(Excerpts from a dataset)
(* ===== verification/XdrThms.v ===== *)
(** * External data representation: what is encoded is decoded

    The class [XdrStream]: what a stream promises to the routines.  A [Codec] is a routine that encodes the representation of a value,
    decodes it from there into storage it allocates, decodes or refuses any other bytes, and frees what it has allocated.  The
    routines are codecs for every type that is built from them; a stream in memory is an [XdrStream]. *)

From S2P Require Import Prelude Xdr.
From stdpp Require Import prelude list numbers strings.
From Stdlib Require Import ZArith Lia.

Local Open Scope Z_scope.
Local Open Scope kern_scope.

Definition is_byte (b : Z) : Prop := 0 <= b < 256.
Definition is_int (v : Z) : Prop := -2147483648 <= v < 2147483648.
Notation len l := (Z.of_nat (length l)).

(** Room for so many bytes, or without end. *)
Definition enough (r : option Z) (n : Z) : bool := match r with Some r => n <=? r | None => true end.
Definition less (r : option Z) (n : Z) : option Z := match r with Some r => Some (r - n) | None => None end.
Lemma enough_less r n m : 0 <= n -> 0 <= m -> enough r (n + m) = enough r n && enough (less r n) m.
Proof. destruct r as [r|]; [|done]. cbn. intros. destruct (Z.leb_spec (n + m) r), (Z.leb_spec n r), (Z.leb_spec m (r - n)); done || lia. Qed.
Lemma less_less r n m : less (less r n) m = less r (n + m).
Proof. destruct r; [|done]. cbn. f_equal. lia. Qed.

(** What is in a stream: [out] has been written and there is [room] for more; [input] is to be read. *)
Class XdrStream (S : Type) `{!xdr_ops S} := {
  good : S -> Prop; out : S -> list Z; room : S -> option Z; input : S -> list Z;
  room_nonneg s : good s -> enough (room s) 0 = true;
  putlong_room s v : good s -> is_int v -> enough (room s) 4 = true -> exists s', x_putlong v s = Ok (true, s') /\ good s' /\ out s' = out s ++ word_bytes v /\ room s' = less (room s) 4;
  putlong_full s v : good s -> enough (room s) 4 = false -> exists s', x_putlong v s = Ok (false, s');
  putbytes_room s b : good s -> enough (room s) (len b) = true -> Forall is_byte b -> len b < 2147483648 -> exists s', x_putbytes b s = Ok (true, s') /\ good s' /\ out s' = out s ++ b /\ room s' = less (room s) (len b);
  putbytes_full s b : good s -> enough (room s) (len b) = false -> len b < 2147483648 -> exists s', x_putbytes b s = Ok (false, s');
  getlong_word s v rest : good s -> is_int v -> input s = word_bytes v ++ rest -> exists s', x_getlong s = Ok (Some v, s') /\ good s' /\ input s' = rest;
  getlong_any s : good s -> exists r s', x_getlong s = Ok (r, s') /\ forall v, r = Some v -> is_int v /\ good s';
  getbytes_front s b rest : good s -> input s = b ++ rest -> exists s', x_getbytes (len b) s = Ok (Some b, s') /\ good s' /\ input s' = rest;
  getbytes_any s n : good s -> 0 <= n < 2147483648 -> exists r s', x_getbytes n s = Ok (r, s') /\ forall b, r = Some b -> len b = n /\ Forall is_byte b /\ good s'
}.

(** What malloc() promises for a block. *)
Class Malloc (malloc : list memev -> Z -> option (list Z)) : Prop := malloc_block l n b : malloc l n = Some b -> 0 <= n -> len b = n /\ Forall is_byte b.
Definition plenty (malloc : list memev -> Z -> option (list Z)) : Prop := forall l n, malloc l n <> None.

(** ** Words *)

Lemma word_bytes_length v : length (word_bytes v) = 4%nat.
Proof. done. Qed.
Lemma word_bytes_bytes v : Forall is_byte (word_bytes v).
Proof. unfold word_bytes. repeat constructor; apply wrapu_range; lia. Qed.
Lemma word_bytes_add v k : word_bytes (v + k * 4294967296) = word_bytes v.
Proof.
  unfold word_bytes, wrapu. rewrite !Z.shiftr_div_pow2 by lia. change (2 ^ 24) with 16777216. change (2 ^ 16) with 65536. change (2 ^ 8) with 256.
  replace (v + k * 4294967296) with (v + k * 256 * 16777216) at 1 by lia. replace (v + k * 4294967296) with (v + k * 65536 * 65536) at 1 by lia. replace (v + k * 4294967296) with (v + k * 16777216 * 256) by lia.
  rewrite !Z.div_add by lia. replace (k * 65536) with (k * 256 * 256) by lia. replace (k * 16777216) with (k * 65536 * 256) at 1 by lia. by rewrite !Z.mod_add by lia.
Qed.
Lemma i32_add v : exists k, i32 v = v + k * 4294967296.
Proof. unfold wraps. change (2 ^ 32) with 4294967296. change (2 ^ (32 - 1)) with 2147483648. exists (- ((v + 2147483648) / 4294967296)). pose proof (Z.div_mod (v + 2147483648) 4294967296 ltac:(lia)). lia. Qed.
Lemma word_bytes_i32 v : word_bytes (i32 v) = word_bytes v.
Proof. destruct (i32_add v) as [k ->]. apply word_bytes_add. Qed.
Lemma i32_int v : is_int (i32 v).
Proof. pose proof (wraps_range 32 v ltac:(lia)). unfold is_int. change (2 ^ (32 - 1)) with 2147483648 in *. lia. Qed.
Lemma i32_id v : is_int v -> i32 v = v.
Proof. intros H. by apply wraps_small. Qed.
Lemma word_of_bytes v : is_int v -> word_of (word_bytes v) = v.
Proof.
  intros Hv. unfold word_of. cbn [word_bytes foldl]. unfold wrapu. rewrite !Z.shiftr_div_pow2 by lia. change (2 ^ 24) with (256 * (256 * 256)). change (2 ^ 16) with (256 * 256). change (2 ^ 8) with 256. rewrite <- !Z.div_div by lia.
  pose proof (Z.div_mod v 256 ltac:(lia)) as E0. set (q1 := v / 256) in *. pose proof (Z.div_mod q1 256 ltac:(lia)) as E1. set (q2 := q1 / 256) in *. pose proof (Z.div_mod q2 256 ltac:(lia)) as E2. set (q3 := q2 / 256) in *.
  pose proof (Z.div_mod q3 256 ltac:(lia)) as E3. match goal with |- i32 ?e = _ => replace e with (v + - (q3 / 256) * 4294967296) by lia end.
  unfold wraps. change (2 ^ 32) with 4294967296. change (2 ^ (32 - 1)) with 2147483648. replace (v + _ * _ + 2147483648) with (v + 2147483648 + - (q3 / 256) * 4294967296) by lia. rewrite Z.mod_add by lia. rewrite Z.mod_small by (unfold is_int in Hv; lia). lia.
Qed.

**What you are asked to do**: Going through the entries above, show each line that contains "Require".

**Exercise solution**:
From S2P Require Import Prelude Xdr.
From stdpp Require Import prelude list numbers strings.
From Stdlib Require Import ZArith Lia.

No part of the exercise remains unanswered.